> **ACTIVITY**:
Line by line, restate the material exactly.

> **EXTRACTED INFORMATION**:
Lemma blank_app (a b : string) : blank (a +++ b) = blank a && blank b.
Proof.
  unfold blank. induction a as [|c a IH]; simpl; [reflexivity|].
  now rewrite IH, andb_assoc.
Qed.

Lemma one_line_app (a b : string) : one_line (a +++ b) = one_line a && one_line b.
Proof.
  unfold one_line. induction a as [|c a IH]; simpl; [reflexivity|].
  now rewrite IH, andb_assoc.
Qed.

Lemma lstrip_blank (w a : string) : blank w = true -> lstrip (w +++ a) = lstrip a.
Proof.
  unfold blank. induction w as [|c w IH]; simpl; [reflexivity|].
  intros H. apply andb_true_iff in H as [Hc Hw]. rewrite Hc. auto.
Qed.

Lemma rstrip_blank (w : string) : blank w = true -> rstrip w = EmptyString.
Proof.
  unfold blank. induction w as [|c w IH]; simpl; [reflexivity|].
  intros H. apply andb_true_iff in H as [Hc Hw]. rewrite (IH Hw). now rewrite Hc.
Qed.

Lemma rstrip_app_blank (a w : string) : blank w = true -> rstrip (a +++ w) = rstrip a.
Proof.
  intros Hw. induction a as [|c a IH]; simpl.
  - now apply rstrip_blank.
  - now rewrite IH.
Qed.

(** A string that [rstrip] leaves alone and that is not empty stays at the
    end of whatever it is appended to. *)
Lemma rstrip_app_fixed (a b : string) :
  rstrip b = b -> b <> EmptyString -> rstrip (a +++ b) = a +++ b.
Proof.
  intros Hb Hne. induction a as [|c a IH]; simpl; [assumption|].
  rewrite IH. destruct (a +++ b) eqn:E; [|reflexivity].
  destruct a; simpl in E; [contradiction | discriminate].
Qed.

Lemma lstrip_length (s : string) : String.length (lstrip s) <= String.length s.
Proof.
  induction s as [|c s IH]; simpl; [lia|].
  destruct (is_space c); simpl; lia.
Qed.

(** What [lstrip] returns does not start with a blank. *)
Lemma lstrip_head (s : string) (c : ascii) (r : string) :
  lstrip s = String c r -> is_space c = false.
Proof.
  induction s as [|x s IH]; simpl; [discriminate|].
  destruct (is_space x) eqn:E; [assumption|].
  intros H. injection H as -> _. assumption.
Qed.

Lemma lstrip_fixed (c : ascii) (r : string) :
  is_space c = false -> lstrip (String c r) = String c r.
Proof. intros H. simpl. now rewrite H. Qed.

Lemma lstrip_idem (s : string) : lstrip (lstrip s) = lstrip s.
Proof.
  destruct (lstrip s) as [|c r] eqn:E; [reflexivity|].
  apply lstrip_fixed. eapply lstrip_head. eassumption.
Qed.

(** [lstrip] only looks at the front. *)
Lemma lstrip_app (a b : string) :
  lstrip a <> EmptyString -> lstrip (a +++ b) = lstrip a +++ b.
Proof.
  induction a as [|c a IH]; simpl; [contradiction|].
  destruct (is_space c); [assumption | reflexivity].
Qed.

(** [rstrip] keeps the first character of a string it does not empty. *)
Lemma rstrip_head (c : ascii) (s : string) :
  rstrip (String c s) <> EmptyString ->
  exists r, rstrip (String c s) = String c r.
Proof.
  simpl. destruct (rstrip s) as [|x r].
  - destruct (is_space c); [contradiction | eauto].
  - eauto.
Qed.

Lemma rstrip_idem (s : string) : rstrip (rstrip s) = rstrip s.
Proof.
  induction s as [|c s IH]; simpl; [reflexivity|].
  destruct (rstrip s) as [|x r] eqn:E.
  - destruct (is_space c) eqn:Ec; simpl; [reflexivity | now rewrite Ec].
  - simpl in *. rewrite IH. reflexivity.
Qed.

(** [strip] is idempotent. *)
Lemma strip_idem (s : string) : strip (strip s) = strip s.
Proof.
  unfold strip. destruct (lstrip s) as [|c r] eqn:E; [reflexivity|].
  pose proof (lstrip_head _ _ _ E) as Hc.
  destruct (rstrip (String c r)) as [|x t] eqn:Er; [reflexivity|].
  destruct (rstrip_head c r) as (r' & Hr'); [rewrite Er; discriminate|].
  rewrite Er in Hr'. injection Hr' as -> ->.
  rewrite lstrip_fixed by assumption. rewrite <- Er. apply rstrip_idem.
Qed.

> **COMPLETED TASK**:
Lemma blank_app (a b : string) : blank (a +++ b) = blank a && blank b.
Proof.
  unfold blank. induction a as [|c a IH]; simpl; [reflexivity|].
  now rewrite IH, andb_assoc.
Qed.

Lemma one_line_app (a b : string) : one_line (a +++ b) = one_line a && one_line b.
Proof.
  unfold one_line. induction a as [|c a IH]; simpl; [reflexivity|].
  now rewrite IH, andb_assoc.
Qed.

Lemma lstrip_blank (w a : string) : blank w = true -> lstrip (w +++ a) = lstrip a.
Proof.
  unfold blank. induction w as [|c w IH]; simpl; [reflexivity|].
  intros H. apply andb_true_iff in H as [Hc Hw]. rewrite Hc. auto.
Qed.

Lemma rstrip_blank (w : string) : blank w = true -> rstrip w = EmptyString.
Proof.
  unfold blank. induction w as [|c w IH]; simpl; [reflexivity|].
  intros H. apply andb_true_iff in H as [Hc Hw]. rewrite (IH Hw). now rewrite Hc.
Qed.

Lemma rstrip_app_blank (a w : string) : blank w = true -> rstrip (a +++ w) = rstrip a.
Proof.
  intros Hw. induction a as [|c a IH]; simpl.
  - now apply rstrip_blank.
  - now rewrite IH.
Qed.

(** A string that [rstrip] leaves alone and that is not empty stays at the
    end of whatever it is appended to. *)
Lemma rstrip_app_fixed (a b : string) :
  rstrip b = b -> b <> EmptyString -> rstrip (a +++ b) = a +++ b.
Proof.
  intros Hb Hne. induction a as [|c a IH]; simpl; [assumption|].
  rewrite IH. destruct (a +++ b) eqn:E; [|reflexivity].
  destruct a; simpl in E; [contradiction | discriminate].
Qed.

Lemma lstrip_length (s : string) : String.length (lstrip s) <= String.length s.
Proof.
  induction s as [|c s IH]; simpl; [lia|].
  destruct (is_space c); simpl; lia.
Qed.

(** What [lstrip] returns does not start with a blank. *)
Lemma lstrip_head (s : string) (c : ascii) (r : string) :
  lstrip s = String c r -> is_space c = false.
Proof.
  induction s as [|x s IH]; simpl; [discriminate|].
  destruct (is_space x) eqn:E; [assumption|].
  intros H. injection H as -> _. assumption.
Qed.

Lemma lstrip_fixed (c : ascii) (r : string) :
  is_space c = false -> lstrip (String c r) = String c r.
Proof. intros H. simpl. now rewrite H. Qed.

Lemma lstrip_idem (s : string) : lstrip (lstrip s) = lstrip s.
Proof.
  destruct (lstrip s) as [|c r] eqn:E; [reflexivity|].
  apply lstrip_fixed. eapply lstrip_head. eassumption.
Qed.

(** [lstrip] only looks at the front. *)
Lemma lstrip_app (a b : string) :
  lstrip a <> EmptyString -> lstrip (a +++ b) = lstrip a +++ b.
Proof.
  induction a as [|c a IH]; simpl; [contradiction|].
  destruct (is_space c); [assumption | reflexivity].
Qed.

(** [rstrip] keeps the first character of a string it does not empty. *)
Lemma rstrip_head (c : ascii) (s : string) :
  rstrip (String c s) <> EmptyString ->
  exists r, rstrip (String c s) = String c r.
Proof.
  simpl. destruct (rstrip s) as [|x r].
  - destruct (is_space c); [contradiction | eauto].
  - eauto.
Qed.

Lemma rstrip_idem (s : string) : rstrip (rstrip s) = rstrip s.
Proof.
  induction s as [|c s IH]; simpl; [reflexivity|].
  destruct (rstrip s) as [|x r] eqn:E.
  - destruct (is_space c) eqn:Ec; simpl; [reflexivity | now rewrite Ec].
  - simpl in *. rewrite IH. reflexivity.
Qed.

(** [strip] is idempotent. *)
Lemma strip_idem (s : string) : strip (strip s) = strip s.
Proof.
  unfold strip. destruct (lstrip s) as [|c r] eqn:E; [reflexivity|].
  pose proof (lstrip_head _ _ _ E) as Hc.
  destruct (rstrip (String c r)) as [|x t] eqn:Er; [reflexivity|].
  destruct (rstrip_head c r) as (r' & Hr'); [rewrite Er; discriminate|].
  rewrite Er in Hr'. injection Hr' as -> ->.
  rewrite lstrip_fixed by assumption. rewrite <- Er. apply rstrip_idem.
Qed.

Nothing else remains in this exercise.